Thursday, December 3, 2009


One of the biggest life lessons my husband and I both seem to face involves commitment. Paradoxically enough, committing to each other seems to be the one area in which we are able to commit most successfully!

Instead, we struggle with commitment in many other forms: work, friendships, parenting, exercise, healthy eating, art-making, inhabiting our home...

I'm not entirely sure why this is or from where it stems. We have separate histories with long stretches of restlessness and ennui - escapist tendencies and neurotic, emotional longing coupled with sometimes paralyzing self-doubt and continual existential questioning.

The good news: we seem to be moving in a positive direction. We each seem to be finding our way through our individual morass of wishy-washy, noncomittal leanings - and we work well as a team to mindfully notice and work to undo the collective apathy or downright stubborn opposition that can sometimes result in our combined indifference and/or doubt.

This issue of commitment has become especially highlighted this past week via two paths: 1) my role as a novice and my noncommital pursuit of Buddhist study and regular daily meditation practice, and 2) my tumultuous attempts to be an ideal parent (and yes - I am aware of the inherent contradiction and unhealthy attachment present in such terminology).

My little ah ha moment this week came when I connected my former practice of yoga (again, rather sporadic and casual) to both of these processes. You see... one thing I both loved and hated about yoga was the fact that there is no end point. No final destination whereupon you can deem your work successfully concluded or perfectly executed and happily check it off your list with a happy coo of accomplishment.
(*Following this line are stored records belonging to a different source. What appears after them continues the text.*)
(** The header loop: the headers read so far with the rest of the slice, or
    with [tt] where the code returns -1. *)
Fixpoint header_loop (fuel : nat) (slice : StringPiece) (header_crlf headers_end : Z) (headers : smap)
    : result (smap * (StringPiece + unit)) :=
  match fuel with
  | O => OutOfFuel
  | S fuel =>
      if bool_decide (header_crlf ≠ headers_end) then
        header ← StringPiece_range (sp_mem slice) (sp_begin slice) header_crlf;
        let seg := Find_char header 58 in
        if bool_decide (seg = sp_end header) then Ret (headers, inr tt)
        else
          key ← StringPiece_range (sp_mem slice) (sp_begin header) seg;
          key ← TrimSpace key;
          value ← StringPiece_range (sp_mem slice) (seg + 1) (sp_end header);
          value ← TrimSpace value;
          let headers := map_set headers (AsString key) (AsString value) in
          slice ← RemovePrefixUntil slice (header_crlf + 2);
          header_loop fuel slice (Find slice (lit CRLF)) headers_end headers
      else Ret (headers, inl slice)
  end.

(** [Decode] once a message of [parsed_len] bytes is complete: the message
    object, the buffer and the returned length. *)
Definition decode_message (self : HttpMessage) (message : Buffer) (slice : StringPiece) (parsed_len : Z)
    : result (HttpMessage * Buffer * Z) :=
  let first_line_end := Find slice (lit CRLF) in
  if bool_decide (first_line_end = sp_end slice) then Ret (self, message, -1)
  else
    first_line ← StringPiece_range (sp_mem slice) (sp_begin slice) first_line_end;
    slice ← RemovePrefixUntil slice (first_line_end + 2);
    let headers_end := Find slice (lit CRLF2) in
    if bool_decide (headers_end = sp_end slice)
    then Ret (mk_http (AsString first_line) (headers_ self) (body_ self), message, -1)
    else
      let header_crlf := Find slice (lit CRLF) in
      if bool_decide (header_crlf = sp_end slice)
      then Ret (mk_http (AsString first_line) (headers_ self) (body_ self), message, -1)
      else
        '(headers, r) ← header_loop (S (Z.to_nat (sp_size slice))) slice header_crlf headers_end
                          (headers_ self);
        match r with
        | inr _ => Ret (mk_http (AsString first_line) headers (body_ self), message, -1)
        | inl slice =>
            slice ← RemovePrefixUntil slice (headers_end + 4);
            let before_body_len := headers_end - sp_begin first_line + 4 in
            let body_len := parsed_len - before_body_len in
            body ← string_at (sp_mem slice) (sp_begin slice) body_len;
            message ← Take message parsed_len;
            Ret (mk_http (AsString first_line) headers body, message, parsed_len)
        end.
No... yoga is all about imperfection. The process of yoga - the commitment involved - is in recognizing you will never get it just right, but rather must wholeheartedly accept the task of pushing yourself to forever move infinitely closer to a perfect pose. Like those mathematical equations where the line moves toward the axis in incremental amounts, but will never actually intersect. Infinite striving toward an unreachable goal.
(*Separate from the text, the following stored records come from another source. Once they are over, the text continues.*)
(** A first line followed by two empty lines ends the program: the body
    length is negative and the string constructor throws. *)
Theorem Decode_blank_lines_abort self b line rest :
  buf_wf b → plain line → std_search line CONTENT_LENGTH = zlen line →
  content b = line ++ CRLF ++ CRLF2 ++ rest → Decode self b = Fault Aborted.
Proof.
  intros Hb Hl Hcl Hc. rewrite Decode_ok by done.
  assert (Hd : decode_spec self (content b) = Fault Aborted); [|by rewrite Hd].
  rewrite Hc. unfold decode_spec, check_spec.
  assert (Hp : std_search (line ++ CRLF ++ CRLF2 ++ rest) CRLF2 = zlen line)
    by (apply (std_search_app line 13 [10; 13; 10] (CRLF ++ rest)); done).
  assert (Hf : std_search (line ++ CRLF ++ CRLF2 ++ rest) CRLF = zlen line) by (by apply std_search_app).
  rewrite Hp, Hf. assert (Hz : zlen (line ++ CRLF ++ CRLF2 ++ rest) = zlen line + 6 + zlen rest).
  { rewrite !zlen_app. change (zlen CRLF) with 2. change (zlen CRLF2) with 4. lia. }
  pose proof (zlen_nonneg rest). pose proof (zlen_nonneg line).
  rewrite (bool_decide_false (zlen line = _)) by lia. rewrite ztake_app_all by done.
  unfold declared_length. rewrite Hcl, (bool_decide_true (zlen line = zlen line)) by done.
  cbn [mbind result_bind]. rewrite bool_decide_false by lia. rewrite app_assoc, zdrop_app_all by (by rewrite zlen_app).
  change (std_search (CRLF2 ++ rest) CRLF2) with 0. rewrite bool_decide_false.
  2: { rewrite zlen_app. change (zlen CRLF2) with 4. lia. }
  rewrite ztake_0. change (read_headers (header_lines []) (headers_ self)) with (headers_ self, true).
  cbn [negb]. by rewrite bool_decide_true by lia.
Qed.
Such is the way of mindful practice, I am beginning to think. There is no right, or perfect, or done in meditation or Zen study. I may reach toward enlightenment with all my being and purpose - I may even reach it... touching briefly upon awareness like a dragonfly alighting upon a stone. But I will not stay there. I will not exist within that simple yet complex balance forever.

It's as if it just dawned on me that mistakes and failure are as much a part of life and authentic living as triumphs and success. I will not be a perfect parent. I will make errors of judgment; I will lose my temper and yell too loud; I will forget to be consistent; I will try too hard or not hard enough; I will forget myself and my love and my respect for the gift that is my child. I will forget she is a gift.
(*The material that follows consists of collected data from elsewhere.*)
(** The retransmission back-off given to OpenSSL: 100 ms doubled up to 10 s. *)
Definition OnSslDtlsTimer (timer_us : Z) : Z :=
  if bool_decide (timer_us = 0) then 100000
  else if bool_decide (timer_us >= 10000000) then 10000000
  else u32 (2 * timer_us).

Inductive DtlsState : Type := NEW | CONNECTING | CONNECTED | FAILED | CLOSED.
#[global] Instance DtlsState_eq_dec : EqDecision DtlsState.
Proof. solve_decision. Defined.
Inductive Role : Type := CLIENT | SERVER.
#[global] Instance Role_eq_dec : EqDecision Role.
Proof. solve_decision. Defined.

(** Constants of the OpenSSL headers. *)
Definition SSL_CB_LOOP : Z := 0x01.
Definition SSL_CB_EXIT : Z := 0x02.
Definition SSL_CB_HANDSHAKE_START : Z := 0x10.
Definition SSL_CB_HANDSHAKE_DONE : Z := 0x20.
Definition SSL_CB_ALERT : Z := 0x4000.
Definition SSL_ERROR_SSL : Z := 1.
Definition SSL_ERROR_SYSCALL : Z := 5.
Definition SSL_RECEIVED_SHUTDOWN : Z := 2.

(** The calls on an SSL object; [list Z] of a handshake call are the [where]
    codes of the info callbacks it raised, in order. *)
Record OpenSSL (SSL : Type) : Type := mk_openssl {
  SSL_set_connect_state : SSL → SSL;
  SSL_set_accept_state : SSL → SSL;
  SSL_do_handshake : SSL → SSL * list Z;
  BIO_write : SSL → list Z → SSL;
  SSL_read : SSL → SSL * Z * list Z;
  SSL_get_error : SSL → Z → Z;
  SSL_get_shutdown : SSL → Z;
  BIO_get_mem_data : SSL → list Z;
  BIO_reset : SSL → SSL;
  DTLSv1_get_timeout : SSL → Z * Z;
  DTLSv1_handle_timeout : SSL → SSL * Z * list Z;
  SSL_get_selected_srtp_profile : SSL → option (list Z);
  SSL_export_keying_material : SSL → Z → option (list Z);
}.
Arguments SSL_set_connect_state {SSL} o s.
Arguments SSL_set_accept_state {SSL} o s.
Arguments SSL_do_handshake {SSL} o s.
Arguments BIO_write {SSL} o s data.
Arguments SSL_read {SSL} o s.
Arguments SSL_get_error {SSL} o s ret.
Arguments SSL_get_shutdown {SSL} o s.
Arguments BIO_get_mem_data {SSL} o s.
Arguments BIO_reset {SSL} o s.
Arguments DTLSv1_get_timeout {SSL} o s.
Arguments DTLSv1_handle_timeout {SSL} o s.
Arguments SSL_get_selected_srtp_profile {SSL} o s.
Arguments SSL_export_keying_material {SSL} o s n.

(** "SRTP_AEAD_AES_128_GCM" and "SRTP_AES128_CM_SHA1_80" *)
Definition SRTP_AEAD_AES_128_GCM : list Z :=
  [83; 82; 84; 80; 95; 65; 69; 65; 68; 95; 65; 69; 83; 95; 49; 50; 56; 95; 71; 67; 77].
Definition SRTP_AES128_CM_SHA1_80 : list Z :=
  [83; 82; 84; 80; 95; 65; 69; 83; 49; 50; 56; 95; 67; 77; 95; 83; 72; 65; 49; 95; 56; 48].

Section transport.
Context {SSL : Type} (o : OpenSSL SSL).

Record DtlsTransport : Type := mk_dtls {
  ssl_ : SSL;
  state_ : DtlsState;
  role_ : Role;
  HandshakeDone_ : bool;
  ExtractSrtpKey_ : bool;
  use_srtp_ : list Z;
  srtp_local_master_ : list Z;
  srtp_remote_master_ : list Z;
  srtp_master_len_ : Z;
  timer_ : option Z;
  dt_sent : list (list Z);
}.

(** The constructed transport; its role is not initialised. *)
Definition DtlsTransport_new (s : SSL) (role : Role) : DtlsTransport :=
  mk_dtls s NEW role false false [] (replicate 64 0) (replicate 64 0) 0 None [].

Definition with_ssl (s : SSL) (d : DtlsTransport) : DtlsTransport :=
  mk_dtls s (state_ d) (role_ d) (HandshakeDone_ d) (ExtractSrtpKey_ d) (use_srtp_ d)
    (srtp_local_master_ d) (srtp_remote_master_ d) (srtp_master_len_ d) (timer_ d) (dt_sent d).
Definition with_state (st : DtlsState) (d : DtlsTransport) : DtlsTransport :=
  mk_dtls (ssl_ d) st (role_ d) (HandshakeDone_ d) (ExtractSrtpKey_ d) (use_srtp_ d)
    (srtp_local_master_ d) (srtp_remote_master_ d) (srtp_master_len_ d) (timer_ d) (dt_sent d).
Definition with_timer (t : option Z) (d : DtlsTransport) : DtlsTransport :=
  mk_dtls (ssl_ d) (state_ d) (role_ d) (HandshakeDone_ d) (ExtractSrtpKey_ d) (use_srtp_ d)
    (srtp_local_master_ d) (srtp_remote_master_ d) (srtp_master_len_ d) t (dt_sent d).

Definition is_running (d : DtlsTransport) : bool :=
  match state_ d with
  | NEW => false
  | CONNECTING | CONNECTED => true
  | FAILED | CLOSED => false
  end.
Definition is_connected (d : DtlsTransport) : bool := bool_decide (state_ d = CONNECTED).
Definition srtp_local_master (d : DtlsTransport) : StringPiece :=
  StringPiece_len (srtp_local_master_ d) 0 (srtp_master_len_ d).
Definition srtp_remote_master (d : DtlsTransport) : StringPiece :=
  StringPiece_len (srtp_remote_master_ d) 0 (srtp_master_len_ d).

(** Only the last branch changes the object; the others are logging. *)
Definition OnSslInfo (d : DtlsTransport) (where_ : Z) : DtlsTransport :=
  if bool_decide (Z.land where_ SSL_CB_LOOP ≠ 0) then d
  else if bool_decide (Z.land where_ SSL_CB_ALERT ≠ 0) then d
  else if bool_decide (Z.land where_ SSL_CB_EXIT ≠ 0) then d
  else if bool_decide (Z.land where_ SSL_CB_HANDSHAKE_START ≠ 0) then d
  else if bool_decide (Z.land where_ SSL_CB_HANDSHAKE_DONE ≠ 0) then
    mk_dtls (ssl_ d) (state_ d) (role_ d) true (ExtractSrtpKey_ d) (use_srtp_ d)
      (srtp_local_master_ d) (srtp_remote_master_ d) (srtp_master_len_ d) (timer_ d) (dt_sent d)
  else d.
Definition callbacks (d : DtlsTransport) (ws : list Z) : DtlsTransport := foldl OnSslInfo d ws.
But perhaps the necessity in such a situation is committing to the journey rather than the destination. Accepting and embracing the futility and transience of "ideal," while mindfully and passionately committing to the pursuit of such an ending.

After all, perfection, happiness, and enlightenment are attainable. I think most of us experience these things more than we think... but because they are fleeting and impermanent we decide they must have been false, or they do not count because they did not last.

There is a beautiful teaching I recently read that essentially says: On a cloudy day, you may not see the sun. You may feel enveloped by the grey and gloomy sky and forget the warmth and light of a bright, clear day. But once the clouds clear, the sun is there. It has always been there... has always been shining - whether it was part of your awareness or not.

The perfection (the Buddha nature) of you is like that. It's always there. Sometimes we feel it, sometimes we do not. Sometimes we express it, and sometimes we fail miserably to be authentic, compassionate, and courageous. But it is always there. Always shining.

This week I realized I must commit to myself - to my possibility of an ideal me... my Buddha nature realized and lived: my ability to parent wisely and lovingly; my compassion as a wife, friend, relative, or stranger; my work and my art and my everything in between. But not as a goal... not in reaching a finish line or declaring myself done.

I must commit to the journey. The imperfect, rocky, mistake-laden journey with bright sunny days of hope and laughter... and dark, lonely times of fear and sadness. And one day, when I really understand this form of commitment, I will no longer attach my failures to my ability, thereby eliminating guilt, shame, and the desire to give up.

Instead, I will re-commit with an open heart and keep a form of faith, because I will understand the promise I make to myself to walk an endless path is the key to the truest expression of success.

May you commit to all stages of your journey. May your success lie in your courage to persist.